Dear Reader: Great question, and I spent half an hour researching my reply. Deer would be a possibility as they rub the velvet off their antlers.

And the other thing that was mentioned commonly was agave snout weevils. These insects bore into the bases of the leaves of large species of agaves, most notably Agave americana (century plants) and lay their eggs. They do fatal damage to the crowns of the plants.

A couple of your photos looked somewhat similar to the snout weevil damage, so I at least wanted to introduce that possibility to you so you could do a little online research and exploring.

DEAR NEIL: I would like to grow some of my own annual flowers from seed. How difficult would it be to grow marigolds, zinnias, begonias and periwinkles?

Dear Reader: If you’re talking about starting them in greenhouse-like conditions, all except the begonias are definitely possible. But you’ll need fairly cool (65-70 degrees) conditions and full sunlight. Start marigolds and zinnias seven or eight weeks before you intend to plant them into the garden (no earlier than your frost-free date for your area).

Periwinkles would need really warm temperatures, so their seeds shouldn’t be planted until probably late March at the earliest.

Sow your seeds onto a screened, lightweight, sterile seeding mix. I prefer to sow in rows to make transplanting easier, and I only plant one type of flower in a given container. Use a fine spray to water the seeds into the top surface of the planting mix and cover it almost completely with glass or clear plastic.

Leave a narrow opening to allow excess moisture and heat to escape. Put it in a sunny location and keep a close eye on it to be sure the covering doesn’t fog up with condensation.

Transplant the seedlings when they’re large enough to handle by their first sets of true leaves, then pot them into 3-inch pots filled with lightweight potting soil.

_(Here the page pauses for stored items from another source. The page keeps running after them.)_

(** The text of a number of 30 characters and more, cut to the 31
    characters the array of [ParseSize] holds: digits out of the range of
    [long]. *)
Lemma decimal_cut (n : Z) :
  (30 <= List.length (decimal n))%nat ->
  ends_in_digit (firstn 31 (decimal n))
  /\ ParseInt (firstn 31 (decimal n)) = None
  /\ ParseInt (decimal n) = None.
Proof.
  intros Hlen.
  assert (Hn : n <> 0) by (intros ->; simpl in Hlen; lia).
  destruct (decimal_shape n Hn) as (c & ds & Hdec & Hc & Hds & Hv).
  pose proof (nonzero_digit_is_digit c Hc) as Hcd.
  rewrite Hdec in *. clear Hdec Hv.
  destruct (n <? 0); cbn [app List.length] in Hlen; cbn [app firstn].
  - repeat split.
    + apply (digits_end_in_digit ["-"%char] (c :: firstn 29 ds)); [|discriminate].
      cbn [forallb]. rewrite Hcd, forallb_firstn by exact Hds. reflexivity.
    + apply (ParseInt_big true c (firstn 29 ds) Hc (forallb_firstn _ _ _ Hds)).
      rewrite length_firstn. lia.
    + apply (ParseInt_big true c ds Hc Hds). lia.
  - repeat split.
    + apply (digits_end_in_digit [] (c :: firstn 30 ds)); [|discriminate].
      cbn [forallb]. rewrite Hcd, forallb_firstn by exact Hds. reflexivity.
    + apply (ParseInt_big false c (firstn 30 ds) Hc (forallb_firstn _ _ _ Hds)).
      rewrite length_firstn. lia.
    + apply (ParseInt_big false c ds Hc Hds). lia.
Qed.
(** C5, amended.  For a table with at least one header cell, whose header
    cells hold neither a comma nor a line feed, and whose visible body rows
    each have at least one cell and hold no line feed, the CSV text of the
    export reads back as follows: its first row is the list of header-cell
    texts, and its data rows are, in order, the visible body rows and only
    those, so there are as many of them, each cell being the cell's text with
    every comma turned into a semicolon and nothing else changed.  That text
    is the file saved, under the name [exportData] gives it for the visitors
    and the downloads table. *)
Theorem export_csv_rows (t other : table) (filename : string) (w : admin) :
  headers t <> [] ->
  Forall (fun h => contains_char "," h = false
                   /\ contains_char (ascii_of_nat 10) h = false) (headers t) ->
  Forall (fun r => cells r <> []
                   /\ Forall (fun c => contains_char (ascii_of_nat 10) c = false) (cells r))
    (List.filter visible (body_rows t)) ->
  let shown := List.filter visible (body_rows t) in
  let text := csvContent (getTableData t) in
  csv_rows text = headers t :: map (fun r => map replace_commas (cells r)) shown
  /\ head (csv_rows text) = Some (headers t)
  /\ length (tl (csv_rows text)) = length shown
  /\ (forall s i,
        String.get i (replace_commas s)
        = option_map (fun c => if Ascii.eqb c "," then ";"%char else c) (String.get i s))
  /\ saved_files (downloadCSV (getTableData t) filename w)
     = saved_files w ++ [(filename, text)]
  /\ saved_files (exportData "visitors" t other w)
     = saved_files w ++ [("visitors_export.csv", text)]
  /\ saved_files (exportData "downloads" other t w)
     = saved_files w ++ [("downloads_export.csv", text)].
Proof.
  intros Hne Hh Hr shown text.
  assert (Hrows : csv_rows text
                  = headers t :: map (fun r => map replace_commas (cells r)) shown).
  { subst text. unfold csv_rows, csvContent, newline.
    rewrite split_on_join.
    - cbn [getTableData map]. fold shown. f_equal.
      + apply split_on_join; [exact Hne|].
        eapply List.Forall_impl; [|exact Hh]. cbn beta. intros h [H _]. exact H.
      + rewrite map_map. fold shown in Hr.
        induction Hr as [|r rows [Hc _] _ IH]; [reflexivity|].
        cbn [map]. rewrite IH. f_equal. apply split_on_join.
        * destruct (cells r); [contradiction | discriminate].
        * apply exported_cells_no_comma.
    - discriminate.
    - cbn [getTableData map]. fold shown. constructor.
      + apply contains_char_join; [reflexivity|].
        eapply List.Forall_impl; [|exact Hh]. cbn beta. intros h [_ H]. exact H.
      + fold shown in Hr. clear -Hr.
        induction Hr as [|r rows [_ Hc] _ IH]; cbn [map]; constructor; [|exact IH].
        apply contains_char_join; [reflexivity|].
        clear -Hc. induction Hc as [|c cs Hc _ IH]; cbn [map]; constructor; [|exact IH].
        apply replace_commas_keeps_clean; [exact Hc | reflexivity]. }
  split; [exact Hrows|]. split; [rewrite Hrows; reflexivity|].
  split; [rewrite Hrows; cbn [tl]; apply length_map|].
  split; [apply replace_commas_get|].
  repeat split.
Qed.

Wax begonia seeds are extremely tiny. You can certainly start your own plants from seed, but it’s a much more challenging task. Do your homework ahead of time to learn how. Start begonia seeds sometime soon. They take several months to reach sizes suitable for planting outdoors.

It’s much more difficult to sow seeds directly into the garden. In the off-chance that that might be what you were asking, only zinnias and marigolds are really candidates at all. In those cases you’d need to wait until mid-April. Transplants are a much better idea.